PeillonJ’ai entendu hier matin sur France Inter la chronique de Thomas Legrand qui revenait sur les conditions qui ont amené Vincent Peillon a s’exprimer sur la question des vacances d’été, dimanche dernier, et la manière dont sa déclaration a été tronquée et diffusée.

Un cas d’école qui illustre la difficulté que rencontrent les politiques quand ils sont sous la pression des questions des journalistes, et l’emballement médiatique motivé par la « chasse au scoop » et la recherche de la polémique.

En pleine polémique sur les rythmes scolaires dans le primaire, l’annonce du ministre de raccourcir les vacances d’été a déchaîné les passions, et mis Vincent Peillon dans une situation difficile : François Fillon s’est empressé de dénoncer le soir même à la télévision l’«improvisation» du gouvernement sur un sujet qui mérite de la «concertation».

Vincent Peillon, qui était invité sur BFMTV, répondais aux questions des journalistes sur les rythmes scolaires, en précisant qu’il commence par réformer les rythmes scolaires dans le primaire, et que le collège, le lycée et la révision de l’année scolaire ne viendraient que plus tard, quand cette « première marche »du primaire serait construite.

En se basant sur son livre « Refondons l’ecole », la journaliste aborde alors la question des 6 semaines de congé estival qui y est évoquée.
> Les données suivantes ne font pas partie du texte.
(* ===== verification/LogicalPoints.v ===== *)
(** The versioned NDJSON form of point states, [python/akashadb/logical_points.py],
    with the parts of [json] and of text files it uses: lines of a file opened
    as text, [json.dumps] without NaN, and [json.loads] with the two hooks.

    A [bytes] object at the kernel's boundary is the tuple of its byte values;
    the kernel gives and takes no other tuples. *)

From S2P Require Import Prelude Assoc PyFloat PyValue Json Envelope Models KernelInterface Vectors Database.

(** * Text files *)

(** Strict UTF-8: no encoded surrogates either. *)
Fixpoint no_surrogates (s : string) : bool :=
  match s with
  | String a s' =>
      match s' with
      | String b _ => negb (in_range 237 237 a && in_range 160 191 b) && no_surrogates s'
      | EmptyString => true
      end
  | EmptyString => true
  end.

Definition utf8_strict (s : string) : bool := utf8_valid s && no_surrogates s.

Definition carriage_return : ascii := ascii_of_nat 13.

(** Universal newlines: CR LF and CR are read as LF. *)
Fixpoint universal_newlines (s : string) : string :=
  match s with
  | String c s' =>
      if bool_decide (c = carriage_return) then
        match s' with
        | String d s'' =>
            String newline (if bool_decide (d = newline) then universal_newlines s''
                            else universal_newlines s')
        | EmptyString => String newline ""
        end
      else String c (universal_newlines s')
  | EmptyString => ""
  end.

(** The lines of a stream, each with its LF; the last one may have none. *)
Fixpoint stream_lines (s : string) : list string :=
  match s with
  | EmptyString => []
  | String c s =>
      if bool_decide (c = newline) then String c "" :: stream_lines s
      else match stream_lines s with
           | [] => [String c ""]
           | line :: lines => String c line :: lines
           end
  end.

(** [open("r", encoding="utf-8")] and its lines.  The file is decoded before its
    first line is handed out; CPython decodes it in chunks. *)
Definition text_lines (data : string) : res (list string) :=
  if utf8_strict data then Ok (stream_lines (universal_newlines data))
  else raise UnicodeDecodeError "'utf-8' codec can't decode bytes".

(** * JSON *)

Fixpoint has_bytes (v : pyval) : bool :=
  match v with
  | PTuple _ => true
  | PList l => existsb has_bytes l
  | PDict d => existsb (fun kv => let '(k, x) := kv in has_bytes x) d
  | _ => false
  end.

(** [json.dumps(v, ensure_ascii=False, separators=(",", ":"), allow_nan=False)] *)
Definition dumps (v : pyval) : res string :=
  raise_if (has_bytes v) TypeError "Object of type bytes is not JSON serializable";;
  raise_if (negb (floats_in isfinite v))
    ValueError "Out of range float values are not JSON compliant";;
  Ok (dump v).

Definition _unique_object (pairs : list (string * pyval)) : res dict :=
  for_fold (fun result kv =>
    raise_if (dict_has result kv.1) ValueError ("duplicate JSON field: " +:+ kv.1);;
    Ok (dict_set result kv.1 kv.2)) [] pairs.

Definition _reject_constant (value : string) : res pyval :=
  raise ValueError ("non-finite JSON number: " +:+ value).

(** [json.loads(line, object_pairs_hook=_unique_object, parse_constant=_reject_constant)] *)
Definition loads_strict (line : string) : res pyval :=
  decode (fun pairs => d ← _unique_object pairs; Ok (PDict d)) _reject_constant line.

Definition decode_line (line : string) (line_number : Z) : res dict :=
  value ← try_except (loads_strict line) [ValueError; TypeError] (fun error =>
    raise ValueError ("invalid NDJSON at line " +:+ int_repr line_number +:+ ": " +:+
                      exn_message error));
  match value with
  | PDict d => Ok d
  | _ => raise ValueError ("NDJSON line " +:+ int_repr line_number +:+ " must be an object")
  end.

(** * Bytes *)

Definition byte_value (c : ascii) : pyval := PInt (Z.of_nat (nat_of_ascii c)).
Definition bytes_value (b : list ascii) : pyval := PTuple (byte_value <$> b).

Definition byte_of (v : pyval) : option ascii :=
  match v with
  | PInt z => if (0 <=? z) && (z <? 256) then Some (ascii_of_nat (Z.to_nat z)) else None
  | _ => None
  end.

Definition bytes_of (v : pyval) : option (list ascii) :=
  match v with PTuple l => mapM byte_of l | _ => None end.

(** [b.hex()] *)
Fixpoint hex (b : list ascii) : string :=
  match b with
  | [] => ""
  | c :: b => String (hex_digit (nat_of_ascii c / 16))
                (String (hex_digit (nat_of_ascii c mod 16)) (hex b))
  end.

(** [bytes.fromhex(s)] of a text without spaces *)
Fixpoint fromhex (s : string) : option (list ascii) :=
  match s with
  | EmptyString => Some []
  | String a (String b s) =>
      x ← hex_value a; y ← hex_value b; l ← fromhex s;
      Some (ascii_of_nat (x * 16 + y) :: l)
  | String _ EmptyString => None
  end.

(** [re.fullmatch(r"[0-9a-fA-F]*", s)] *)
Fixpoint all_hex (s : string) : bool :=
  match s with
  | EmptyString => true
  | String c s => match hex_value c with Some _ => all_hex s | None => false end
  end.

(** * Encoding *)

Definition FORMAT : string := "akashadb.points".
Definition VERSION : Z := 1.
Definition _CONFIG_KEYS : list string :=
  ["dimension"; "ann_metric"; "scalar_kind"; "m"; "m0"; "ef_construction";
   "default_ef_search"; "max_ef_search"; "max_level"; "rebuild_inactive_percent";
   "delta_max_points"; "level_seed"].
Definition _FIELD_KEYS : list string := ["dimension"; "dtype"; "kind"; "metric"; "hnsw"].
Definition _HEADER_KEYS : list string :=
  ["format"; "version"; "config"; "vectors"; "count"; "source_sequence"].
Definition _POINT_KEYS : list string :=
  ["id"; "sequence"; "document_sequence"; "vector"; "sparse"; "vectors"; "fields"].

Definition _config_json (config : CollectionConfig.t) : dict :=
  (fun key => (key, CollectionConfig.fields_of config key)) <$> isort String.leb _CONFIG_KEYS.

(** [asdict(spec)] with its [hnsw] replaced *)
Definition field_json (spec : VectorField.t) : dict :=
  [("dimension", PInt (VectorField.dimension spec)); ("dtype", PStr (VectorField.dtype spec));
   ("kind", PStr (VectorField.kind spec)); ("metric", PStr (VectorField.metric spec));
   ("hnsw", match VectorField.hnsw spec with
            | None => PNone
            | Some config => PDict (_config_json config)
            end)].

(** [d.items()] of a dynamic value *)
Definition items_of (v : pyval) : res dict :=
  match v with
  | PDict d => Ok d
  | _ => raise AttributeError "object has no attribute 'items'"
  end.

Definition encode_vector (schema : list (string * VectorField.t)) (name : string)
    (value : pyval) : res pyval :=
  match assoc_get schema name with
  | None => raise KeyError name
  | Some spec =>
      if bool_decide (VectorField.kind spec = "binary") then
        match bytes_of value with
        | Some b => Ok (PDict [("encoding", PStr "hex"); ("data", PStr (hex b))])
        | None => raise AttributeError "object has no attribute 'hex'"
        end
      else Ok value
  end.

Definition encode_row (schema : list (string * VectorField.t)) (row : pyval) : res pyval :=
  d ← subscriptable row;
  raw ← dict_item d "vectors";
  raw ← items_of raw;
  vectors ← map_res (fun '(name, value) => v ← encode_vector schema name value; Ok (name, v)) raw;
  Ok (PDict (dict_set d "vectors" (PDict vectors))).

Definition encode_export (captured : dict) : res (dict * list pyval) :=
  raw_schema ← dict_item captured "schema";
  raw_schema ← Point.iterable raw_schema;
  schema ← schema_fields raw_schema;
  rows ← dict_item captured "points";
  rows ← Point.iterable rows;
  rows ← map_res (encode_row schema) rows;
  raw_config ← dict_item captured "config";
  raw_config ← subscriptable raw_config;
  config ← CollectionConfig.from_kernel raw_config;
  source_sequence ← dict_item captured "source_sequence";
  Ok ([("format", PStr FORMAT); ("version", PInt VERSION);
       ("config", PDict (_config_json config));
       ("vectors", PDict ((fun '(name, spec) => (name, PDict (field_json spec))) <$> schema));
       ("count", PInt (Z.of_nat (length rows)));
       ("source_sequence", source_sequence)], rows).

(** * Decoding *)

Definition _object (value : pyval) (keys : list string) (label : string) : res dict :=
  match value with
  | PDict d => raise_if (negb (keys_are d keys)) ValueError ("invalid " +:+ label +:+ " fields");;
               Ok d
  | _ => raise ValueError ("invalid " +:+ label +:+ " fields")
  end.

Definition _integer (value : pyval) (low high : Z) (label : string) : res Z :=
  match value with
  | PInt z => raise_if (negb ((low <=? z) && (z <=? high))) ValueError ("invalid " +:+ label);;
              Ok z
  | _ => raise ValueError ("invalid " +:+ label)
  end.

(** [CollectionConfig( **_object(value, _CONFIG_KEYS, label))] *)
Definition decode_config (value : pyval) (label : string) : res CollectionConfig.t :=
  d ← _object value _CONFIG_KEYS label;
  CollectionConfig.init (keyword d CollectionConfig.DEFAULTS).

(** One turn of the loop over the vectors of a header. *)
Definition decode_field (name : string) (raw : pyval) : res VectorField.t :=
  raise_if (bool_decide (name = "") || contains nul name)
    ValueError "invalid named vector field name";;
  value ← _object raw _FIELD_KEYS "vector schema";
  hnsw ← dict_item value "hnsw";
  hnsw ← match hnsw with
         | PNone => Ok None
         | hnsw => c ← decode_config hnsw "field HNSW config"; Ok (Some c)
         end;
  dimension ← dict_item value "dimension";
  dtype ← dict_item value "dtype";
  kind ← dict_item value "kind";
  metric ← dict_item value "metric";
  VectorField.init dimension dtype kind metric hnsw.

Definition decode_header (header : dict)
    : res (CollectionConfig.t * list (string * VectorField.t)) :=
  _object (PDict header) _HEADER_KEYS "point export header";;
  format ← dict_item header "format";
  version ← dict_item header "version";
  raise_if (negb (py_eq format (PStr FORMAT)) || negb (is_int version) ||
            negb (py_eq version (PInt VERSION)))
    ValueError "unsupported logical point export version";;
  count ← dict_item header "count";
  _integer count 0 (2 ^ 63 - 1) "point count";;
  source_sequence ← dict_item header "source_sequence";
  _integer source_sequence 0 (2 ^ 64 - 1) "source sequence";;
  config ← dict_item header "config";
  config ← decode_config config "collection config";
  vectors ← dict_item header "vectors";
  match vectors with
  | PDict vectors =>
      schema ← map_res (fun '(name, raw) => f ← decode_field name raw; Ok (name, f)) vectors;
      Ok (config, schema)
  | _ => raise ValueError "point export vectors must be a schema object"
  end.

Definition is_point_header (value : dict) : bool :=
  dict_has value "format" || dict_has value "version".

Definition import_schema (source : string)
    : res (option (CollectionConfig.t * list (string * VectorField.t))) :=
  lines ← text_lines source;
  match lines with
  | [] => Ok None
  | line :: _ =>
      header ← decode_line line 1;
      if is_point_header header then decoded ← decode_header header; Ok (Some decoded)
      else Ok None
  end.

Definition _sparse (value : pyval) : res pyval :=
  match value with
  | PNone => Ok PNone
  | PList l =>
      for_each (fun item => _object item ["term_id"; "weight"] "sparse element";; Ok tt) l;;
      Ok value
  | _ => raise ValueError "sparse values must be a list"
  end.

(** The [binary] branch of [_vector] *)
Definition binary_vector (value : pyval) (dimension : Z) : res pyval :=
  let invalid := raise ValueError "invalid binary hexadecimal data" in
  d ← _object value ["encoding"; "data"] "binary vector";
  data ← dict_item d "data";
  encoding ← dict_item d "encoding";
  raise_if (negb (py_eq encoding (PStr "hex")))
    ValueError "invalid binary hexadecimal data";;
  match data with
  | PStr data =>
      raise_if (negb (Z.of_nat (String.length data) =? 2 * ((dimension + 7) / 8)) ||
                negb (all_hex data)) ValueError "invalid binary hexadecimal data";;
      match fromhex data with
      | Some b => Ok (bytes_value b)
      | None => invalid
      end
  | _ => invalid
  end.

Definition _vector (value : pyval) (spec : VectorField.t) : res pyval :=
  raise_if (is_none value) ValueError "absent named vectors must be omitted";;
  if bool_decide (VectorField.kind spec = "binary") then
    binary_vector value (VectorField.dimension spec)
  else if bool_decide (VectorField.kind spec = "sparse") then _sparse value
  else
    raise_if (negb (is_list value)) ValueError "numeric vectors must be lists";;
    Ok value.

(** [_object(item, {"name", "type", "value"}, "payload")] and [PayloadField( **item)] *)
Definition decode_payload (item : pyval) : res PayloadField.t :=
  d ← _object item ["name"; "type"; "value"] "payload";
  PayloadField.of_item (PDict d).

(** An integer of the header, which [decode_header] has checked. *)
Definition header_int (header : dict) (name : string) : res Z :=
  v ← dict_item header name;
  match v with
  | PInt z => Ok z
  | _ => raise TypeError "header value is not an integer"
  end.

(** One turn of the loop over the rows, [seen] being the identifiers before. *)
Definition decode_point (source_sequence : Z) (schema : list (string * VectorField.t))
    (seen : list Z) (row : dict) : res PointMutation.t :=
  _object (PDict row) _POINT_KEYS "point record";;
  id ← dict_item row "id";
  point_id ← _integer id (- 2 ^ 63) (2 ^ 63 - 1) "point ID";
  raise_if (bool_decide (point_id ∈ seen)) ValueError "duplicate point ID in logical import";;
  sequence ← dict_item row "sequence";
  sequence ← _integer sequence 1 source_sequence "point sequence";
  document_sequence ← dict_item row "document_sequence";
  _integer document_sequence 0 sequence "document sequence";;
  vectors ← dict_item row "vectors";
  vectors ← match vectors with
            | PDict vectors =>
                raise_if (negb (forallb (fun kv => assoc_has schema kv.1) vectors))
                  ValueError "unknown or invalid named vectors";;
                Ok vectors
            | _ => raise ValueError "unknown or invalid named vectors"
            end;
  updates ← map_res (fun '(name, spec) =>
              match dict_get vectors name with
              | Some value => v ← _vector value spec; Ok (name, VValue v)
              | None => Ok (name, VValue PNone)
              end) schema;
  vector ← dict_item row "vector";
  raise_if (negb (is_none vector) && negb (is_list vector))
    ValueError "default vector must be a list or null";;
  fields ← dict_item row "fields";
  fields ← match fields with
           | PList fields => Ok fields
           | _ => raise ValueError "payload fields must be a list"
           end;
  payload ← map_res decode_payload fields;
  sparse ← dict_item row "sparse";
  sparse ← _sparse sparse;
  Ok (PointMutation.upsert point_id (Some updates) (Some vector) (Some (VValue sparse))
        (Some payload)).

Definition decode_points (header : dict) (rows : list dict)
    (schema : list (string * VectorField.t)) : res (list PointMutation.t) :=
  count ← dict_item header "count";
  raise_if (negb (py_eq (PInt (Z.of_nat (length rows))) count))
    ValueError "point export row count mismatch";;
  source_sequence ← header_int header "source_sequence";
  '(result, _) ← for_fold (fun '(result, seen) row =>
      m ← decode_point source_sequence schema seen row;
      Ok (result ++ [m], seen ++ [PointMutation.id m])) ([], []) rows;
  Ok result.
Peillon estime que ce serait une bonne chose tout en expliquant que cette réforme serait très difficile à mettre en place, notamment en raison des examens de fin d’année et qu’elle n’est pas envisageable avant 2015 au plus tôt.
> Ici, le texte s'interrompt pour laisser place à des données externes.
(* ===== verification/Admin.v ===== *)
(** The command line of [python/akashadb/admin.py], on the arguments its parser
    gives. *)

From S2P Require Import Prelude Assoc PyFloat PyValue Json Envelope Files Models KernelInterface Vectors Database LogicalPoints Operations.

(** The commands with their arguments but the path and the dimension; a source
    that cannot be opened is [None]. *)
Inductive command : Type :=
| Inspect
| Scan
| Backup (target : string)
| Restore
| ExportTo
| ImportFrom (source : option string)
| QuarantineOrphans.

(** What a command prints: the JSON of a report, a count, or a path. *)
Inductive printed : Type :=
| Report (payload : dict)
| Count (n : Z)
| Path (name : string).

(** [asdict(report)] with its keys sorted, the value [report_json] prints *)
Definition report_json (r : StorageReport.t) : dict :=
  sort_items
    [("dimension", PInt (StorageReport.dimension r));
     ("format_version", PInt (StorageReport.format_version r));
     ("generation", PInt (StorageReport.generation r));
     ("last_sequence", PInt (StorageReport.last_sequence r));
     ("segment_count", PInt (StorageReport.segment_count r));
     ("live_points", PInt (StorageReport.live_points r));
     ("valid", PBool (StorageReport.valid r));
     ("config_fingerprint", PInt (StorageReport.config_fingerprint r));
     ("segment_names", PTuple (PStr <$> StorageReport.segment_names r));
     ("sparse_names", PTuple (PStr <$> StorageReport.sparse_names r))].

Section Admin.
Context {K : Type} `{!Kernel K}.
Context {E : Type}.
Variable perf_counter_ns : nat -> Z.
Variable container_text : pyval -> string.
Variable kernel_inspect : list (string * E) -> Z -> res pyval.
Variable kernel_restore : list (string * E) -> list (string * E) -> Z ->
  res pyval * list (string * E).
(** The compiled module's storage: the collection that the entries of a directory
    hold, and the entries a collection leaves. *)
Variable held_by : list (string * E) -> K.
Variable entries_of : K -> list (string * E).
Abbreviation Collection := (@Collection K).

(** What the arguments name: the directory of the path (of [backup] for a
    restore; no entries when it does not exist), the target as a directory, and as
    a file with its temporary. *)
Record world : Type := World {
  place : list (string * E);
  target_directory : option (list (string * E));
  target_file : option file;
  target_temporary : option file }.

(** [destination.exists() and any(destination.iterdir())] *)
Definition existing (w : world) : bool := match place w with [] => false | _ => true end.

Definition import_target (cmd : command)
    : res (option (CollectionConfig.t * list (string * VectorField.t))) :=
  match cmd with
  | ImportFrom (Some data) => import_schema data
  | ImportFrom None => raise FileNotFoundError "No such file or directory"
  | _ => Ok None
  end.

(** [Collection(args.path, args.dimension, ...)] *)
Definition open_target (dim : Z)
    (schema : option (CollectionConfig.t * list (string * VectorField.t))) (w : world)
    : res Collection :=
  let directory := if existing w then Some (held_by (place w)) else None in
  match schema with
  | Some (config, vectors) =>
      if existing w then
        open_collection directory dim (CollectionConfig.Value PNone) None None None
      else
        raise_if (negb (CollectionConfig.dimension config =? dim))
          ValueError "logical point import dimension does not match target";;
        open_collection directory dim (CollectionConfig.Config config) (Some vectors) None None
  | None => open_collection directory dim (CollectionConfig.Value PNone) None None None
  end.

(** The body of the [try] *)
Definition run_command (cmd : command) : M (@exporting K) (list printed) :=
  match cmd with
  | Backup target =>
      report ← with_source (backup_collection container_text perf_counter_ns target);
      mret [Report (report_json report)]
  | ExportTo => n ← export_ndjson perf_counter_ns; mret [Count n]
  | ImportFrom (Some data) =>
      n ← with_source (import_ndjson container_text perf_counter_ns data); mret [Count n]
  | _ => mret []
  end.

(** The [try] and its [finally] *)
Definition session (cmd : command) : M (@exporting K) (list printed) :=
  try_finally (run_command cmd) (with_source (close perf_counter_ns)).

Definition with_session (cmd : command) (collection : Collection) : M world (list printed) := fun w =>
  let '(r, s) := session cmd (Exporting collection (target_file w) (target_temporary w)) in
  (r, World (entries_of (_kernel (source s))) (target_directory w) (destination s) (temporary s)).

Definition collection_command (cmd : command) (dim : Z) : M world (list printed) :=
  schema ← lift (import_target cmd);
  w ← get_state;
  collection ← lift (open_target dim schema w);
  with_session cmd collection.

Definition inspect_command (dim : Z) : M world (list printed) :=
  w ← get_state;
  report ← lift (inspect_storage container_text kernel_inspect (place w) dim);
  mret [Report (report_json report)].

Definition restore_command (dim : Z) : M world (list printed) := fun w =>
  let '(r, target) := restore_storage container_text kernel_restore (place w) dim
                        (default [] (target_directory w)) in
  (report ← (r : res StorageReport.t); Ok [Report (report_json report)],
   World (place w) (Some target) (target_file w) (target_temporary w)).

Definition quarantine_command (dim : Z) : M world (list printed) := fun w =>
  let '(r, s) := quarantine_orphans container_text kernel_inspect dim
                   (Store (place w) (target_directory w)) in
  (moved ← (r : res (list string)); Ok (map Path moved),
   World (directory s) (quarantine s) (target_file w) (target_temporary w)).

Definition main (cmd : command) (dim : Z) : M world (list printed) :=
  match cmd with
  | Inspect | Scan => inspect_command dim
  | Restore => restore_command dim
  | QuarantineOrphans => quarantine_command dim
  | cmd => collection_command cmd dim
  end.
End Admin.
Encore une fois, on lui repose la question : « Répétez-moi ce que vous dites dans le livre : quel est le bon rythme de l’année scolaire ? » Vincent Peillon explique encore : « en alternance, 7 semaines de cours et 2 semaines de vacances, et nous devons être capable de mettre en place six semaines de vacances en deux zones l’été ».

La chaîne de télévision fait alors défiler la phrase sur les vacances d’été retranscrite en bas de l’écran pendant toute l’émission.
Alors que l’émission n’est pas terminée, l’AFP écrit une dépêche « Urgent » à 18h47 : « Peillon préconise six semaines de vacances d’été avec deux zones ».  BFMTV met en ligne 15 minutes plus tard une vidéo de 13 secondes reprenant ces propos, en coupant les nuances du ministre. Cette petite vidéo est reprise par de nombreux sites d’information quelques minutes plus tard.
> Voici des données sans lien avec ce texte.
(** A route answers with a value; only the lookup of a point answers 404. *)
Definition answers (r : request) (a : answer) (db : @LocalDatabase K) : Prop :=
  match a with
  | Content _ => True
  | HTTPException code message =>
      code = 404 /\ message = "point not found" /\ exists name id, r = GetPoint name id
  end.

Lemma sequence_of_safe r name : safe (is_open name) (sequence_of perf_counter_ns name) (answers r).
Proof.
  eapply safe_bind; [apply of_collection_safe, last_sequence_safe|]. intros z. by apply safe_ret_of.
Qed.

Create HintDb routes discriminated.
#[local] Hint Resolve of_collection_safe last_sequence_safe collection_config_safe last_search_stats_safe
  get_safe upsert_safe upsert_sparse_safe delete_safe flush_safe close_safe search_safe
  db_collection_open sequence_of_safe : routes.

(** The steps of a route: the methods of its collection, then its answer *)
Ltac route_walk :=
  repeat first [by apply safe_ret_of | solve [auto with routes] | eapply safe_bind; [solve [auto with routes]|intros ?]].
Voilà la polémique artificielle lancée. Pourtant, ce n’était pas l’intention de Vincent Peillon de faire une « annonce » fracassante, alors que cette idée n’était ni nouvelle, ni urgente, qu’elle était inscrite à l’agenda de la refondation de l’école et qu’il l’avait évoqué avec les syndicats dans plusieurs concertations ces derniers mois. Tout le monde savait que la question devrait être étudiée dans les années qui viennent.

Mais l’emballement médiatique en a fait le sujet du jour, et les médias, consciemment ou non (je m’interroge), ont créés de toutes pièces une polémique qui n’a pas lieu d’être. En effet, Vincent Peillon avait déjà évoqué ce sujet des vacances estivales raccourcies sur 2 zones au micro de Jean-Jacques Bourdin le 5 septembre, sans provoquer la moindre réaction de l’AFP, ou d’aucun médias, ni de l’opposition, du reste.
L’opposition, cette semaine,  s’est  par contre saisie de cette question, ouvrant un véritable front politique pour essayer de déstabiliser le ministre de l’Education Nationale…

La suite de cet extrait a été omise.